Kickstarter had begun as we finished “Battle for Brooklyn,” and we were one of the first films to raise 25k on the platform. With “All The Rage,” we were able to raise about 90k, which helped get us over the finish line without going broke. “All The Rage” is our most complex, yet worst-reviewed, film we’ve made. Thankfully, all of the emotional work that we did to make the film made it possible for me to avoid the soul crush that hit me after “Horns” and “Battle.” The good news is that “All The Rage” literally changes people’s lives. Yet, it’s almost impossible for us to get it to people. That’s pretty hard to struggle with.
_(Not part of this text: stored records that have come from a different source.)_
(* ===== verification/Trap.v ===== *)
(** * Traps: trap.c

    The dispatch of system calls, interrupts and faults.  The interrupt
    descriptor table is in [Segment], the interrupt controllers are in [Hw]. *)

From S2P Require Import Prelude Bytes Cstring Kstate Sync Kalloc Pipe Disk Bio Log Fs File Vm Dir Console Kbd Proc Exec Syscall.
Import Str.
Local Open Scope Z_scope.

(** ** traps.h *)
Definition T_SYSCALL : Z := 64.
Definition T_IRQ0 : Z := 32.
Definition IRQ_TIMER : Z := 0.
Definition IRQ_KBD : Z := 1.
Definition IRQ_COM1 : Z := 4.
Definition IRQ_IDE : Z := 14.
Definition IRQ_SPURIOUS : Z := 31.

(** What the hardware supplies to a trap: the CPU, the fault address, the
    bytes in the keyboard controller and on the serial line, and the return
    addresses on the processes' stacks. *)
Record trap_env := mkEnv {
  te_cpu : Z;
  te_cr2 : Z;
  te_kbd : list Z;
  te_uart : list Z;
  te_pcs : nat -> list Z
}.

Section Trap.
Context {Lay : Layout} {Dev : BlockDev} {Sw : DevSw}.

Definition user_mode (tf : trapframe) : bool := Z.land (tf_cs tf) 3 =? DPL_USER.

Definition clock_tick : K unit :=
  do acquire TicksLock;
  do modify (fun s => set_ticks (u32 (ticks s + 1)) s);
  do wakeup ChTicks;
  release TicksLock.

(** The default case. *)
Definition trap_fault (env : trap_env) (tf : trapframe) : K unit :=
  let! c := gets curproc in
  if bool_decide (c = None) || (Z.land (tf_cs tf) 3 =? 0) then
    do cprintf (lit "unexpected trap %d from cpu %d eip %x (cr2=0x%x)" ++ [nl])
         [AInt (tf_trapno tf); AInt (te_cpu env); AInt (tf_eip tf); AInt (te_cr2 env)];
    panic "trap"
  else
    let! p := myproc in
    do cprintf (lit "pid %d %s: trap %d err %d on cpu %d eip 0x%x addr 0x%x--kill proc" ++ [nl])
         [AInt (p_pid p); AStr (Some (p_name p)); AInt (tf_trapno tf);
          AInt (tf_err tf); AInt (te_cpu env); AInt (tf_eip tf); AInt (te_cr2 env)];
    upd_myproc (set_p_killed true).

(** The switch on the trap number.  The call of [lapiceoi] at the end of the
    cases of interrupts is in [Hw.trap_switch]. *)
Definition trap_dispatch (env : trap_env) (tf : trapframe) : K unit :=
  let n := tf_trapno tf in
  if n =? T_IRQ0 + IRQ_TIMER then when (te_cpu env =? 0) clock_tick
  else if n =? T_IRQ0 + IRQ_IDE then ideintr
  else if n =? T_IRQ0 + IRQ_IDE + 1 then ret tt
  else if n =? T_IRQ0 + IRQ_KBD then kbdintr (te_pcs env) (te_kbd env)
  else if n =? T_IRQ0 + IRQ_COM1 then uartintr (te_pcs env) (te_uart env)
  else if (n =? T_IRQ0 + 7) || (n =? T_IRQ0 + IRQ_SPURIOUS) then
    cprintf (lit "cpu%d: spurious interrupt at %x:%x" ++ [nl])
      [AInt (te_cpu env); AInt (tf_cs tf); AInt (tf_eip tf)]
  else trap_fault env tf.

(** [if(proc && proc->killed && (tf->cs&3) == DPL_USER) exit();] *)
Definition exit_if_killed (tf : trapframe) : K unit :=
  let! c := gets curproc in
  match c with
  | None => ret tt
  | Some _ => let! p := myproc in when (p_killed p && user_mode tf) exit
  end.

Definition trap (env : trap_env) (tf : trapframe) : K unit :=
  if tf_trapno tf =? T_SYSCALL then
    let! p := myproc in
    do when (p_killed p) exit;
    do upd_myproc (set_p_tf tf);
    do syscall;
    let! p := myproc in
    when (p_killed p) exit
  else
    do trap_dispatch env tf;
    do exit_if_killed tf;
    let! c := gets curproc in
    do match c with
       | None => ret tt
       | Some _ =>
           let! p := myproc in
           when (bool_decide (p_state p = RUNNING) && (tf_trapno tf =? T_IRQ0 + IRQ_TIMER))
             yield
       end;
    exit_if_killed tf.
End Trap.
However, each day I do a little more pushing and promoting and each day it gets watched by an average of 20 people.

The post I wrote yesterday sparked a lot of discussion, as well as a lot of private messages saying essentially, “thanks for daring to say what I feel.” None of us have a “right” to funding to make our films. However, I do think we have the right to express frustration about how systems have a tendency to reject things that don’t cede power to those systems. The truth is, I’m lucky. I have lots of privilege. I have friends and family that support me, and family that help me get through the difficult dry spells. I’ve been able to find work around. I just make what I’m gonna make and I try not to give too much of a shit about the people who get in the way. I’m also all for the decolonization of documentary. I’m gonna help other people make films but I’m also gonna keep making my own work- cause that’s what I do.